I guess having lost my entire sidebar will not work for me, but it's no reason either to start anew. =)
I am Jik. I believe in miracles, and I believe in hope. I am not prude nor old-fashioned even though I believe that Love is very real and that it governs the world. I am not selfish even though I may be materialistic. I am not weak even though I sometimes crumble down to my knees. I am not poor even though I have very little in my bank account. I try to embody what courage is all about and I try to do everything in spontaneity. I invest a whole lot of passion in anything I do, and I am and always will be a dreamer. I admire people who uphold their beliefs in life, as I try to do so myself.

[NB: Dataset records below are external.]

(* ===== verification/Panel.v ===== *)
(** The handlers of the controller's panel and the whole HTTP handler
    (internal/controller/panel.go, oidc_panel.go, server.go): [serve] is one
    request. *)
From stdpp Require Import base list gmap strings.
From Stdlib Require Import ZArith Lia.
From S2P Require Import Prelude GoStrings GoText Netip NetText Encoding Crypto Identity Pki Store Controller Login Oidc Server.

Open Scope Z_scope.

Module panel.
Import server.

Section Panel.
Context `{CR : Crypto} `{A : Aead} `{J : pki.Json} `{AU : login.Auth} `{P : oidc.Provider} `{W : Web} (kek : option bytes).
Context (EqualFold : bytes -> bytes -> bool).

(** ** Errors and answers of the service *)

Definition ctl_err (e : controller.error) : perror := PErr (login.EService e).

(** An operation of the service, then [back] to [path]. *)
Definition finish {B E} (h : Server) (path ok : bytes) (f : E -> perror) (r : res E B * controller.Service) : response * Server :=
  (match r.1 with Ok _ => back path None ok | Err e => back path (Some (f e)) [] | Panic => Crash end, with_svc h r.2).

Definition room_path (id : bytes) : bytes := str "/rooms/" ++ id.

(** ** Signing in and out *)

Definition oidcName (h : Server) : bytes :=
  match oidc_ h with
  | None => []
  | Some _ => if bool_decide (OIDCName (cfg h) = []) then str "единый вход" else OIDCName (cfg h)
  end.
Definition oidcRedirect (h : Server) (r : Request) : bytes := publicURL (cfg h) r ++ str "/login/oidc/callback".
Definition remote (h : Server) (r : Request) : bytes := Addr_String (remoteIP (cfg h) r).

Definition loginPage (h : Server) (r : Request) : response := render r 200 (PLogin (oidcName h)) none none.

Definition too_many : text := TBytes (str "Слишком много неудачных попыток. Подождите 10 минут.").
Definition bad_login : text := TBytes (str "Неверный логин, пароль или код").

Definition loginSubmit (h : Server) (now : Z) (x : randoms) (r : Request) : response * Server :=
  let '(ok, l) := login.allowed (limiter h) (remote h r) now in
  let h := with_limiter h l in
  if negb ok then (render r 429 (PLogin []) too_many none, h)
  else
    let '(a, s) := login.Login kek (svc h) now (ToLower (TrimSpace (Form r (str "login")))) (Form r (str "password"))
                     (Form r (str "code")) (x_tok x) (x_csrf x) in
    let h := with_svc h s in
    match a with
    | Ok token => (SignIn token (secureCookies (cfg h) r), h)
    | Err _ => (render r 401 (PLogin []) bad_login none, with_limiter h (login.failed (limiter h) (remote h r) now))
    | Panic => (Crash, h)
    end.

Definition logout (h : Server) (now : Z) (r : Request) : response * Server :=
  match Cookie r sessionCookie with
  | Some token => (SignOut, with_svc h (snd (login.Logout (svc h) now token)))
  | None => (SignOut, h)
  end.

(** [oidcFail]; its message is not modelled. *)
Definition oidcFail (h : Server) (now : Z) (r : Request) : response * Server :=
  let h := with_limiter h (login.failed (limiter h) (remote h r) now) in
  (render r 401 (PLogin (oidcName h)) bad_login none, h).

Definition oidcStart (h : Server) (now : Z) (x : randoms) (r : Request) : response * Server :=
  match oidc_ h with
  | None => (ErrorPage 404, h)
  | Some o =>
    let '(ok, l) := login.allowed (limiter h) (remote h r) now in
    let h := with_limiter h l in
    if negb ok then (render r 429 (PLogin (oidcName h)) too_many none, h)
    else
      let '(m, o) := oidc.discover o in
      let h := with_oidc h o in
      match m with
      | Ok m =>
        let state := encode64url (x_state x) in let nonce := encode64url (x_oidc x) in let verifier := encode64url (x_verifier x) in
        (ToProvider (oidc.AuthURL m) (oidc.authQuery o (oidcRedirect h r) state nonce verifier)
           (state ++ 46 :: nonce ++ 46 :: verifier) (secureCookies (cfg h) r), h)
      | _ => oidcFail h now r
      end
  end.

Definition oidcCallback (h : Server) (now : Z) (x : randoms) (r : Request) : response * Server :=
  match oidc_ h with
  | None => (ErrorPage 404, h)
  | Some o =>
    let '(out, s, o) := oidc.oidcCallback (svc h) o now (oidcRedirect h r) (Cookie r oidcCookie) (Query r) (x_tok x) (x_csrf x) in
    let h := with_oidc (with_svc h s) o in
    match out with
    | oidc.SignedIn token => (SignIn token (secureCookies (cfg h) r), h)
    | oidc.Fail => oidcFail h now r
    end
  end.

(** ** Rooms *)

Definition roomsPage (h : Server) (r : Request) (u : store.User) : response :=
  match controller.Rooms kek (svc h) u with
  | Ok rooms => render r 200 (PRooms rooms) none none
  | Err e => render r 200 (PRooms []) (userMessage (ctl_err e)) none
  | Panic => Crash
  end.

Definition roomCreate (h : Server) (now : Z) (x : randoms) (r : Request) (u : store.User) : response * Server :=
  let '(a, s) := controller.CreateRoom kek (svc h) now u (Form r (str "name")) (Form r (str "subnet")) (Form r (str "policy")) (x_room x) in
  (match a with
   | Ok room => back (room_path (store.r_ID room)) None (str "Комната создана. Создайте приглашение, чтобы позвать участников.")
   | Err e => back (str "/rooms") (Some (ctl_err e)) []
   | Panic => Crash
   end, with_svc h s).

Definition roomView (h : Server) (now : Z) (r : Request) (u : store.User) (id : bytes) (invite : option controller.ApiInvite) : response :=
  match controller.Room kek (svc h) now u id with
  | Ok v => render r 200 (PRoom v (map (fun m => controller.Paths (svc h) (store.m_NodeID (store.m_row m))) (controller.v_Members v)) invite) none none
  | Err e => back (str "/rooms") (Some (ctl_err e)) []
  | Panic => Crash
  end.

(** [roomSettings]: three transactions, each after the one before succeeded. *)
Definition roomSettings (h : Server) (now : Z) (r : Request) (u : store.User) (id : bytes) : response * Server :=
  let ok := str "Настройки сохранены" in
  let r1 := controller.UpdateRoom kek (svc h) now u id (Form r (str "name")) (Form r (str "policy")) (Form r (str "broadcast")) in
  match r1.1 with
  | Ok _ =>
    let r2 := controller.SetRoomDNS kek r1.2 now u id (Form r (str "dns")) in
    match r2.1 with
    | Ok _ => finish h (room_path id) ok ctl_err (controller.SetRoomDHT kek r2.2 now u id (bool_decide (Form r (str "dht") = str "on")))
    | _ => finish h (room_path id) ok ctl_err r2
    end
  | _ => finish h (room_path id) ok ctl_err r1
  end.

Definition roomACLTest (h : Server) (now : Z) (r : Request) (u : store.User) (id : bytes) : response :=
  let from := Form r (str "from") in let to := Form r (str "to") in let proto := Form r (str "proto") in
  let port := (Atoi (Form r (str "port"))).1 in
  let what := from ++ str " → " ++ to ++ [32] ++ proto ++ [58] ++ Itoa port in
  match controller.TestACL kek EqualFold (svc h) now u id from to proto port with
  | Ok (true, []) => back (room_path id) None (what ++ str ": разрешено — правил нет, в комнате разрешено всё")
  | Ok (true, rule) => back (room_path id) None (what ++ str ": разрешено правилом «" ++ rule ++ str "»")
  | Ok (false, _) => back (room_path id) (Some (PDenied what)) []
  | Err e => back (room_path id) (Some (ctl_err e)) []
  | Panic => Crash
  end.

Definition roomDelete (h : Server) (now : Z) (u : store.User) (id : bytes) : response * Server :=
  let '(a, s) := controller.DeleteRoom kek (svc h) now u id in
  (match a with
   | Ok _ => back (str "/rooms") None (str "Комната удалена")
   | Err e => back (room_path id) (Some (ctl_err e)) []
   | Panic => Crash
   end, with_svc h s).

(** The invite's lifetime in nanoseconds: the product wraps. *)
Definition invite_ttl (hours : bytes) : Z :=
  let '(n, ok) := Atoi hours in int64 ((if ok then n else 24) * Hour).

Definition inviteCreate (h : Server) (now : Z) (x : randoms) (r : Request) (u : store.User) (id : bytes) : response * Server :=
  let '(a, s) := controller.CreateInvite kek (svc h) now u (publicURL (cfg h) r) id (Atoi (Form r (str "uses"))).1
                   (invite_ttl (Form r (str "hours"))) (bool_decide (Form r (str "auto") = str "on")) (Form r (str "note")) (x_invite x) in
  let h := with_svc h s in
  (match a with
   | Ok inv => roomView h now r u id (Some inv)
   | Err e => back (room_path id) (Some (ctl_err e)) []
   | Panic => Crash
   end, h).

Definition inviteRevoke (h : Server) (now : Z) (u : store.User) (id inv : bytes) : response * Server :=
  match ParseInt inv with
  | Some n => finish h (room_path id) (str "Приглашение отозвано") ctl_err (controller.RevokeInvite kek (svc h) now u id n)
  | None => (back (room_path id) (Some PNumber) [], h)
  end.

Definition memberAction (h : Server) (now : Z) (u : store.User) (id node action : bytes) : response * Server :=
  let act := action_of action in
  finish h (room_path id) (action_done act) ctl_err (controller.MemberAction kek (svc h) now u id node act).

(** ** Users and the account *)

Definition usersPage (h : Server) (r : Request) (u : store.User) : response :=
  match login.Users (svc h) u with
  | Ok users => render r 200 (PUsers users) none none
  | Err e => back (str "/rooms") (Some (PErr e)) []
  | Panic => Crash
  end.

Definition RandomPassword (rnd : bytes) : bytes := encode64url rnd.

Definition userCreate (h : Server) (now : Z) (x : randoms) (r : Request) (u : store.User) : response * Server :=
  let name := Form r (str "login") in
  let pw := RandomPassword (x_password x) in
  let '(a, s) := login.CreateUser (svc h) now (Some u) name pw (bool_decide (Form r (str "admin") = str "on")) (x_salt x) in
  let h := with_svc h s in
  (match a with
   | Ok _ => render r 200 (PUsers (match login.Users (svc h) u with Ok l => l | _ => [] end)) none
               (TBytes (str "Пользователь " ++ ToLower (TrimSpace name) ++ str " создан. Пароль (показывается один раз): " ++ pw))
   | Err e => back (str "/users") (Some (PErr e)) []
   | Panic => Crash
   end, h).

Definition userDelete (h : Server) (now : Z) (u : store.User) (uid : bytes) : response * Server :=
  match ParseInt uid with
  | Some n => finish h (str "/users") (str "Пользователь удалён") PErr (login.DeleteUser kek (svc h) now u n)
  | None => (back (str "/users") (Some PNumber) [], h)
  end.

Definition accountPage (x : randoms) (r : Request) (u : store.User) : response :=
  render r 200 (PAccount (if store.u_TOTP u then None else Some (encode32 (x_totp x)))) none none.

Definition accountTOTPOn (h : Server) (now : Z) (x : randoms) (r : Request) (u : store.User) : response * Server :=
  match base32_decode (ToUpper (TrimSpace (Form r (str "secret")))) with
  | Some secret =>
    if negb (zlen secret =? 20) then (back (str "/account") (Some PSecret) [], h)
    else finish h (str "/account") (str "Двухфакторный вход включён") PErr
           (login.EnableTOTP kek (svc h) now u secret (Form r (str "code")) (x_nonce x))
  | None => (back (str "/account") (Some PSecret) [], h)
  end.

Definition accountTOTPOff (h : Server) (now : Z) (x : randoms) (r : Request) (u : store.User) : response * Server :=
  finish h (str "/account") (str "Двухфакторный вход выключен") PErr
    (login.DisableTOTP kek (svc h) now u (Form r (str "password")) (x_nonce x)).

Definition accountPassword (h : Server) (now : Z) (x : randoms) (r : Request) (u : store.User) : response * Server :=
  if negb (bool_decide (Form r (str "new") = Form r (str "new2"))) then (back (str "/account") (Some PMismatch) [], h)
  else finish h (str "/account") (str "Пароль изменён") PErr
         (login.ChangePassword (svc h) now u (Form r (str "old")) (Form r (str "new")) (x_salt x)).

Definition backupDownload (h : Server) (now : Z) (x : randoms) (u : store.User) : response * Server :=
  if negb (x_tempdir x) then (back (str "/audit") (Some PBackup) [], h)
  else
    let '(a, s) := controller.Backup (svc h) now u (x_backup x) in
    (match a with
     | Ok _ => if x_opened x then Download else back (str "/audit") (Some PBackup) []
     | Err e => back (str "/audit") (Some (ctl_err e)) []
     | Panic => Crash
     end, with_svc h s).

Definition auditPage (h : Server) (r : Request) (u : store.User) : response :=
  match Audit (svc h) u 300 with
  | Ok l => render r 200 (PAudit l) none none
  | Err e => back (str "/rooms") (Some (PErr e)) []
  | Panic => Crash
  end.

Definition dashboardPage (h : Server) (now : Z) (r : Request) (u : store.User) : response :=
  match Dashboard_ kek (svc h) now u with
  | Ok d => render r 200 (PDashboard d (match relay h with Some _ => store.IsAdmin u | None => false end)) none none
  | Err e => back (str "/rooms") (Some (ctl_err e)) []
  | Panic => Crash
  end.

(** ** One request *)

(** The routes behind [auth]. *)
Definition authed (h : Server) (now : Z) (x : randoms) (r : Request) (rt : route) (u : store.User) : response * Server :=
  let s := svc h in
  match rt with
  | HLogout => logout h now r
  | HHome => (back (str "/rooms") None [], h)
  | HDashboard => (dashboardPage h now r u, h)
  | HRooms => (roomsPage h r u, h)
  | HRoomCreate => roomCreate h now x r u
  | HRoom id => (roomView h now r u id None, h)
  | HSettings id => roomSettings h now r u id
  | HACL id => finish h (room_path id) (str "Правила доступа сохранены") ctl_err (controller.SetRoomACL kek s now u id (Form r (str "acl")))
  | HACLTest id => (roomACLTest h now r u id, h)
  | HDelete id => roomDelete h now u id
  | HInvite id => inviteCreate h now x r u id
  | HRevoke id inv => inviteRevoke h now u id inv
  | HMember id node => finish h (room_path id) (str "Участник обновлён") ctl_err
      (controller.UpdateMember kek s now u id node (Form r (str "name")) (Form r (str "ip")) (Form r (str "tags")))
  | HUseExit id node => finish h (room_path id) (str "Выход в интернет обновлён") ctl_err
      (controller.SetMemberExit kek s now u id node (Form r (str "exit")))
  | HAction id node action => memberAction h now u id node action
  | HUsers => (usersPage h r u, h)
  | HUserCreate => userCreate h now x r u
  | HUserDelete uid => userDelete h now u uid
  | HAccount => (accountPage x r u, h)
  | HPassword => accountPassword h now x r u
  | HTOTPOn => accountTOTPOn h now x r u
  | HTOTPOff => accountTOTPOff h now x r u
  | HAudit => (auditPage h r u, h)
  | HBackup => backupDownload h now x u
  | _ => (NotHandled, h)
  end.

(** [auth] around a handler. *)
Definition auth (h : Server) (now : Z) (x : randoms) (r : Request) (rt : route) : response * Server :=
  match login.auth (svc h) now (Cookie r sessionCookie) (is_post r) (Form r (str "csrf")) with
  | login.Redirect => (back (str "/login") None [], h)
  | login.Forbidden => (ErrorPage 403, h)
  | login.Allowed u _ => authed h now x r rt u
  end.

(** The root handler. *)
Definition serve (h : Server) (now : Z) (x : randoms) (r : Request) : response * Server :=
  match find_route r with
  | None => (NotHandled, h)
  | Some rt =>
    match rt with
    | HStatic => (Static, h)
    | HHealth => (Healthy, h)
    | HLoginPage => (loginPage h r, h)
    | HLogin => loginSubmit h now x r
    | HOidcStart => oidcStart h now x r
    | HOidcCallback => oidcCallback h now x r
    | HJoin => handleJoin kek h now x r
    | HPoll => handlePoll kek h now x r
    | HLeave => handleLeave h now r
    | rt => auth h now x r rt
    end
  end.

End Panel.
End panel.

I always strive for the perfection of character, and make myself into the person I want to become. I seek for the greater scheme of things, the tapestry of how everything falls into an exquisite, sublime plan. And my greatest fortune is having found the secret of my life. This I intend to share with all of you someday.
Makulit. Malikot. Mababaw. I'm thumbelina, sweetie, choknat, bitch, bastard, bruhilda, gaga, bubwit, baby, hoebag, dumbass, jiffy, jikinini, jikydoodles, gicgic, jikulit, jikywiky, jikaru, jikers, jikee, jikijik, jikjik, jik, jixie, jikita, jikita banana, jikitita, jikaboo, or what have you. I'm the Jik you know and ever will know.